On 09/20/2010 06:17 PM, Christoph Hellwig wrote:
On Mon, Sep 20, 2010 at 03:11:31PM -0500, Anthony Liguori wrote:
All read and write requests SHOULD avoid any type of caching in the
host. Any write request MUST complete after the next level of storage
reports that the write request has completed. A flush from the guest
MUST complete after all pending I/O requests for the guest have been
completed.
As an implementation detail, with the raw format, these guarantees are
only in place for preallocated images. Sparse images do not provide as
strong of a guarantee.
That's not how cache=none ever worked nor works currently.
How does it work today compared to what I wrote above?

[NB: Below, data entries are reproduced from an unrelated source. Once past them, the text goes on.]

(** [strings.Join] *)
Fixpoint Join (sep : string) (l : list string) : string :=
  match l with
  | [] => ""
  | [s] => s
  | s :: l' => s +:+ sep +:+ Join sep l'
  end.

(** ** Prefixes, suffixes, containment *)

Fixpoint HasPrefix (p s : string) : bool :=
  match p, s with
  | "", _ => true
  | String c p', String d s' => bool_decide (c = d) && HasPrefix p' s'
  | _, _ => false
  end.

Definition HasSuffix (suf s : string) : bool :=
  HasPrefix (String.rev suf) (String.rev s).

Fixpoint drop_str (n : nat) (s : string) : string :=
  match n, s with
  | S n', String _ s' => drop_str n' s'
  | _, _ => s
  end.

Fixpoint take_str (n : nat) (s : string) : string :=
  match n, s with
  | S n', String c s' => String c (take_str n' s')
  | _, _ => ""
  end.

Definition TrimPrefix (p s : string) : string :=
  if HasPrefix p s then drop_str (Len p) s else s.

Definition TrimSuffix (suf s : string) : string :=
  if HasSuffix suf s then take_str (Len s - Len suf) s else s.

(** [strings.Contains(s, sub)] *)
Fixpoint Contains (s sub : string) : bool :=
  HasPrefix sub s || match s with "" => false | String _ s' => Contains s' sub end.

(** ** Case and white space, on ASCII bytes *)

Definition lower_char (c : ascii) : ascii :=
  let n := N_of_ascii c in
  if bool_decide (65 ≤ n ∧ n ≤ 90)%N then ascii_of_N (n + 32) else c.

Fixpoint ToLower (s : string) : string :=
  match s with "" => "" | String c s' => String (lower_char c) (ToLower s') end.

Fixpoint TrimLeftSpace (s : string) : string :=
  match s with
  | String c s' => if Ascii.is_space c then TrimLeftSpace s' else s
  | "" => ""
  end.

Definition TrimSpace (s : string) : string :=
  String.rev (TrimLeftSpace (String.rev (TrimLeftSpace s))).

(** [strings.ReplaceAll(s, c, t)] for a one-byte [c]. *)
Fixpoint ReplaceAll (s : string) (c : ascii) (t : string) : string :=
  match s with
  | "" => ""
  | String d s' =>
      if decide (d = c) then t +:+ ReplaceAll s' c t else String d (ReplaceAll s' c t)
  end.

(** ** [strconv] *)

(** The value of a run of decimal digits after [acc]. *)
Fixpoint digits_value (acc : Z) (s : string) : option Z :=
  match s with
  | "" => Some acc
  | String c s' =>
      match Ascii.is_nat c with
      | Some d => digits_value (10 * acc + Z.of_nat d) s'
      | None => None
      end
  end%Z.

Definition parse_uint (s : string) : option Z :=
  match s with "" => None | _ => digits_value 0 s end.

(** [strconv.ParseInt(s, 10, bits)]; [None] stands for a non-nil error, a
    syntax error or a value that does not fit in [bits] bits. *)
Definition ParseInt (bits : Z) (s : string) : option Z :=
  let signed := match s with
                | String "-" s' => Z.opp <$> parse_uint s'
                | String "+" s' => parse_uint s'
                | _ => parse_uint s
                end in
  match signed with
  | Some v => if decide (- 2 ^ (bits - 1) ≤ v < 2 ^ (bits - 1))%Z then Some v else None
  | None => None
  end.

(** [strconv.ParseBool] *)
Definition ParseBool (s : string) : option bool :=
  if decide (s ∈ ["1"; "t"; "T"; "TRUE"; "true"; "True"]) then Some true
  else if decide (s ∈ ["0"; "f"; "F"; "FALSE"; "false"; "False"]) then Some false
  else None.

(** [strconv.FormatBool] *)
Definition FormatBool (b : bool) : string := if b then "true" else "false".

(** ** [sort.Strings] *)
Definition sort_Strings (l : list string) : list string := merge_sort String.le l.

(** ** Lemmas *)

Lemma Cut_Some sep s b a :
  Cut sep s = Some (b, a) ↔ s = b +:+ String sep a ∧ has_char sep b = false.
Proof.
  revert b. induction s as [|c s IH]; intros b; simpl.
  - split; [done|]. intros [H _]. by destruct b.
  - case_decide as Hc; [subst c|].
    + split; [naive_solver|]. intros [H Hb].
      destruct b as [|d b]; rewrite ?app_cons, ?app_nil_l' in H; simplify_eq/=; [done|].
      by rewrite bool_decide_eq_true_2 in Hb.
    + destruct (Cut sep s) as [[b' a']|] eqn:E.
      * split.
        -- intros; simplify_eq. destruct (proj1 (IH b') eq_refl) as [-> ?].
           split; [done|]. simpl. by rewrite bool_decide_eq_false_2.
        -- intros [H Hb]. destruct b as [|d b]; rewrite ?app_cons, ?app_nil_l' in H; simplify_eq/=.
           apply orb_false_iff in Hb as [_ Hb].
           specialize (proj2 (IH b) (conj eq_refl Hb)). naive_solver.
      * split; [done|]. intros [H Hb].
        destruct b as [|d b]; rewrite ?app_cons, ?app_nil_l' in H; simplify_eq/=.
        apply orb_false_iff in Hb as [_ Hb].
        specialize (proj2 (IH b) (conj eq_refl Hb)). done.
Qed.

Lemma Cut_None sep s : Cut sep s = None ↔ has_char sep s = false.
Proof.
  induction s as [|c s IH]; simpl; [done|].
  case_decide; subst; [by rewrite bool_decide_eq_true_2|].
  rewrite bool_decide_eq_false_2 by done. simpl.
  rewrite <-IH. by destruct (Cut sep s) as [[]|].
Qed.

Lemma Cut_app sep b a : has_char sep b = false → Cut sep (b +:+ String sep a) = Some (b, a).
Proof. intros. by apply Cut_Some. Qed.

Lemma SplitN2_length sep s : length (SplitN2 sep s) = 1 ∨ length (SplitN2 sep s) = 2.
Proof. unfold SplitN2. destruct (Cut sep s) as [[]|]; auto. Qed.

Lemma Split_ne_nil sep s : Split sep s ≠ [].
Proof. destruct s; simpl; [done|]. case_decide; [done|]. by destruct (Split sep s). Qed.

(** Splitting loses nothing: joining the pieces gives the text back. *)
Lemma Join_Split sep s : Join (String sep "") (Split sep s) = s.
Proof.
  induction s as [|c s IH]; [done|]. simpl.
  pose proof (Split_ne_nil sep s). case_decide; subst.
  - destruct (Split sep s) eqn:E; [done|].
    change (Join (String sep "") ("" :: s0 :: l))
      with ("" +:+ String sep "" +:+ Join (String sep "") (s0 :: l)).
    rewrite IH. done.
  - destruct (Split sep s) as [|w [|w' ws]] eqn:E; [done| |]; simpl in *.
    + by subst.
    + rewrite <-IH. by rewrite app_cons.
Qed.

Lemma Split_no_sep sep s w : w ∈ Split sep s → has_char sep w = false.
Proof.
  revert w. induction s as [|c s IH]; intros w; simpl.
  - by intros ->%list_elem_of_singleton.
  - case_decide as Hc.
    + intros [->|Hw]%elem_of_cons; auto.
    + destruct (Split sep s) as [|w0 ws] eqn:E; [by destruct (Split_ne_nil sep s)|].
      intros [->|Hw]%elem_of_cons.
      * simpl. rewrite bool_decide_eq_false_2 by done. apply IH. by left.
      * apply IH. by right.
Qed.

(** Pieces without the separator are recovered by splitting their join. *)
Lemma Split_no_char sep s : has_char sep s = false → Split sep s = [s].
Proof.
  induction s as [|c s IH]; simpl; [done|].
  intros [Hc Hs]%orb_false_iff. apply bool_decide_eq_false in Hc.
  rewrite decide_False by done. by rewrite IH.
Qed.

Lemma Split_app sep w s :
  has_char sep w = false → Split sep (w +:+ String sep s) = w :: Split sep s.
Proof.
  induction w as [|c w IH]; simpl.
  - intros _. by rewrite decide_True.
  - intros [Hc Hs]%orb_false_iff. apply bool_decide_eq_false in Hc.
    rewrite decide_False by done. by rewrite IH.
Qed.

Lemma Split_app_sep sep a b : Split sep (a +:+ String sep b) = Split sep a ++ Split sep b.
Proof.
  induction a as [|c a IH].
  - rewrite app_nil_l'. cbn [Split]. by rewrite decide_True.
  - rewrite app_cons. cbn [Split]. rewrite IH.
    case_decide; [done|]. by destruct (Split sep a) eqn:E; [apply Split_ne_nil in E|].
Qed.

Lemma Split_Join sep l :
  l ≠ [] → Forall (λ w, has_char sep w = false) l → Split sep (Join (String sep "") l) = l.
Proof.
  intros Hne Hl. induction l as [|w l IH]; [done|].
  apply Forall_cons in Hl as [Hw Hl].
  destruct l as [|w' l]; [by apply Split_no_char|].
  change (Join (String sep "") (w :: w' :: l))
    with (w +:+ String sep (Join (String sep "") (w' :: l))).
  rewrite Split_app by done. by rewrite IH.
Qed.

(** *** Prefixes *)
Lemma HasPrefix_app p s : HasPrefix p s = true ↔ ∃ t, s = p +:+ t.
Proof.
  revert s. induction p as [|c p IH]; intros s; simpl.
  - split; [by eexists|done].
  - destruct s as [|d s].
    + split; [done|]. by intros [t ?].
    + rewrite andb_true_iff, bool_decide_eq_true, IH. split.
      * intros (-> & t & ->). by exists t.
      * intros [t H]. rewrite app_cons in H. simplify_eq. naive_solver.
Qed.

For the guest point of view it works exactly as you describe
cache=writeback. There is no ordering or cache flushing guarantees. By
using O_DIRECT we do bypass the host file cache, but we don't even try
on the others (disk cache, commiting metadata transaction that are
required to actually see the commited data for sparse, preallocated or
growing images).
O_DIRECT alone to a pre-allocated file on a normal file system should
result in the data being visible without any additional metadata
transactions.
The only time when that isn't true is when dealing with CoW or other
special filesystem features.
What you describe above is the equivalent of O_DSYNC|O_DIRECT which
doesn't exist in current qemu, except that O_DSYNC|O_DIRECT also
guarantees the semantics for sparse images. Sparse images really aren't
special in any way - preallocaiton using posix_fallocate or COW
filesystems like btrfs,nilfs2 or zfs have exactly the same issues.
| WC enable | WC disable
-----------------------------------------------
direct | |
buffer | |
buffer + ignore flush | |
currently we only have:
cache=none direct + WC enable
cache=writeback buffer + WC enable
cache=writethrough buffer + WC disable
cache=unsafe buffer + ignore flush + WC enable
Where does O_DSYNC fit into this chart?
O_DSYNC is used for all WC disable modes.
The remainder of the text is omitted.